Breakfast is a healthy start to the school day

08/20/2012 5:00 AM

08/08/2014 10:11 AM

About 10 percent of all school-age kids skip breakfast, and by the time kids enter adolescence, as many as 30 percent have completely given up the first meal of the day, according to the American Academy of Pediatrics.

But these early morning calories offer many benefits. They fuel the body and the brain, helping children better focus in school.

Besides a lack of time, another reason kids, particularly girls, may be skipping breakfast is to try to avoid weight gain. But studies show children who eat breakfast on a regular basis are less likely to be overweight than those who bypass the morning meal (and then tend to overeat later in the day).

With another school year getting under way, we asked experts for advice about getting off to a good — and healthy — start.

Trisha Hardy, program director of child wellness at Children’s Healthcare of Atlanta; Cristiana Milone, a clinical nutritionist at Emory University’ and the American Academy of Pediatrics offer these tips and recipes:

Plan ahead

Who has time to cook eggs and wash and cut up fruit in the morning? Boil eggs in advance, cut up fruit, buy individual-size yogurts, even place cereal in individual-size bags so they are ready to go. And have a bowl of fruit out to make it easy to grab and go.

Start slow

Many children won’t have much of an appetite in the morning, especially if they have not been eating breakfast on a regular basis.

Milone recommends starting with a glass of low-fat milk or a homemade smoothie of low-fat milk and frozen fruit. Yogurt is another good choice, as is a banana on the way out the door.

After a few weeks of eating a little something, a bigger appetite will come.

Don’t be fooled

The American Academy of Pediatrics suggests looking for cereals with a fiber content of at least 2 (if not 5) grams per serving.
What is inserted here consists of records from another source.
(** * codgic-api: the user model (src/models/user.ts)

    A shallow embedding of [getUserInfo], [getUserList] and [postUser].
    The asynchronous functions become computations over an explicit
    [World]: the two tables behind the TypeORM repositories, the record of
    the repository calls made, the console and the rejections nobody
    handled.  A rejected promise (a thrown value) is the [inl] of the
    result; the tables survive a rejection, as they do in the database. *)

From Stdlib Require Import ZArith String List Lia.
From Stdlib Require Import Ascii Sorted.
From stdpp Require Import base list strings pretty.

Local Open Scope string_scope.
Local Open Scope Z_scope.

(** ** Thrown values *)

(** What the code throws and catches: the http-errors objects built by
    [createError] carry a [status], the errors of the database driver an
    [errno] (1062 is MySQL's duplicate-entry code, tested in [postUser]). *)
Record JsError := mkJsError {
  status : option Z;
  errno : option Z;
  message : string
}.

Definition createError (st : Z) (msg : string) : JsError :=
  {| status := Some st; errno := None; message := msg |}.

Global Instance JsError_eq_dec : EqDecision JsError.
Proof. solve_decision. Defined.

(** ** Entities *)

(** [new User()] has every column undefined, so each field is an option;
    a stored row has its [id] (and [createdAt]) filled in by the database. *)
Module User.
Record t := mk {
  id : option Z;
  email : option string;
  username : option string;
  nickname : option string;
  sex : option Z;
  motto : option string;
  description : option string;
  privilege : option Z;
  createdAt : option Z
}.

Definition new : t :=
  {| id := None; email := None; username := None; nickname := None;
     sex := None; motto := None; description := None; privilege := None;
     createdAt := None |}.

Definition set_id (v : option Z) (u : t) : t :=
  mk v (email u) (username u) (nickname u) (sex u) (motto u)
     (description u) (privilege u) (createdAt u).
Definition set_email (v : option string) (u : t) : t :=
  mk (id u) v (username u) (nickname u) (sex u) (motto u)
     (description u) (privilege u) (createdAt u).
Definition set_username (v : option string) (u : t) : t :=
  mk (id u) (email u) v (nickname u) (sex u) (motto u)
     (description u) (privilege u) (createdAt u).
Definition set_nickname (v : option string) (u : t) : t :=
  mk (id u) (email u) (username u) v (sex u) (motto u)
     (description u) (privilege u) (createdAt u).
Definition set_sex (v : option Z) (u : t) : t :=
  mk (id u) (email u) (username u) (nickname u) v (motto u)
     (description u) (privilege u) (createdAt u).
Definition set_motto (v : option string) (u : t) : t :=
  mk (id u) (email u) (username u) (nickname u) (sex u) v
     (description u) (privilege u) (createdAt u).
Definition set_description (v : option string) (u : t) : t :=
  mk (id u) (email u) (username u) (nickname u) (sex u) (motto u)
     v (privilege u) (createdAt u).
Definition set_privilege (v : option Z) (u : t) : t :=
  mk (id u) (email u) (username u) (nickname u) (sex u) (motto u)
     (description u) v (createdAt u).
Definition set_createdAt (v : option Z) (u : t) : t :=
  mk (id u) (email u) (username u) (nickname u) (sex u) (motto u)
     (description u) (privilege u) v.
End User.

Global Instance User_eq_dec : EqDecision User.t.
Proof. solve_decision. Defined.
Find cereals that contain no more than 10 to 12 grams of sugar per serving.

Think your kids won’t go for it? A 2011 study of children’s breakfast-eating behaviors found, among other things, that children were just as happy with low-sugar cereals as they were with the high-sugar ones. Consider sweetening cereal naturally by adding pieces of fruit, such as bananas, strawberries or peaches.

Use your imagination

Breakfast, like all other meals, should consist of whole grains, lean protein and fruits and/or veggies.

Sure, for the breakfast traditionalist, go with whole-grain cereal with skim milk, oatmeal with nuts and dried fruit, Greek yogurt with granola and fruit, or eggs with whole-wheat toast.

But consider giving the morning meal a twist such as a frozen waffle with peanut butter and sliced banana. Serve whole-grain waffles and top them with vanilla yogurt and mixed berries (the yogurt and berries will add protein and sweetness, allowing you to skip the syrup).

Keep hard-boiled eggs and fresh fruit on hand, as well as skim milk and bran muffins for the on-the-go options.

You don’t have to stick to typical morning fare. A leftover slice of veggie pizza, a turkey sandwich, and rice and vegetables can also make for a well-balanced breakfast, particularly for fussy eaters who don’t like the typical breakfast foods.

Rethink granola

When deciding between the various granola bars on the market as a quick snack, be an informed consumer.

Look for bars that are high in protein and fiber, as well as those that are more natural in form (i.e. those that have ingredients you could theoretically buy separately at the supermarket and prepare at home).

If sugar is listed as one of the top items in your snack, reconsider your selection.

Make it a family affair

Children emulate what they see, so make sure your children see you taking the time to prepare and eat breakfast.

You can also make it a family rule that everyone has to eat something and then give your kids a few ideas to choose from. Get your kids involved with planning and deciding what to have for this first meal of the day.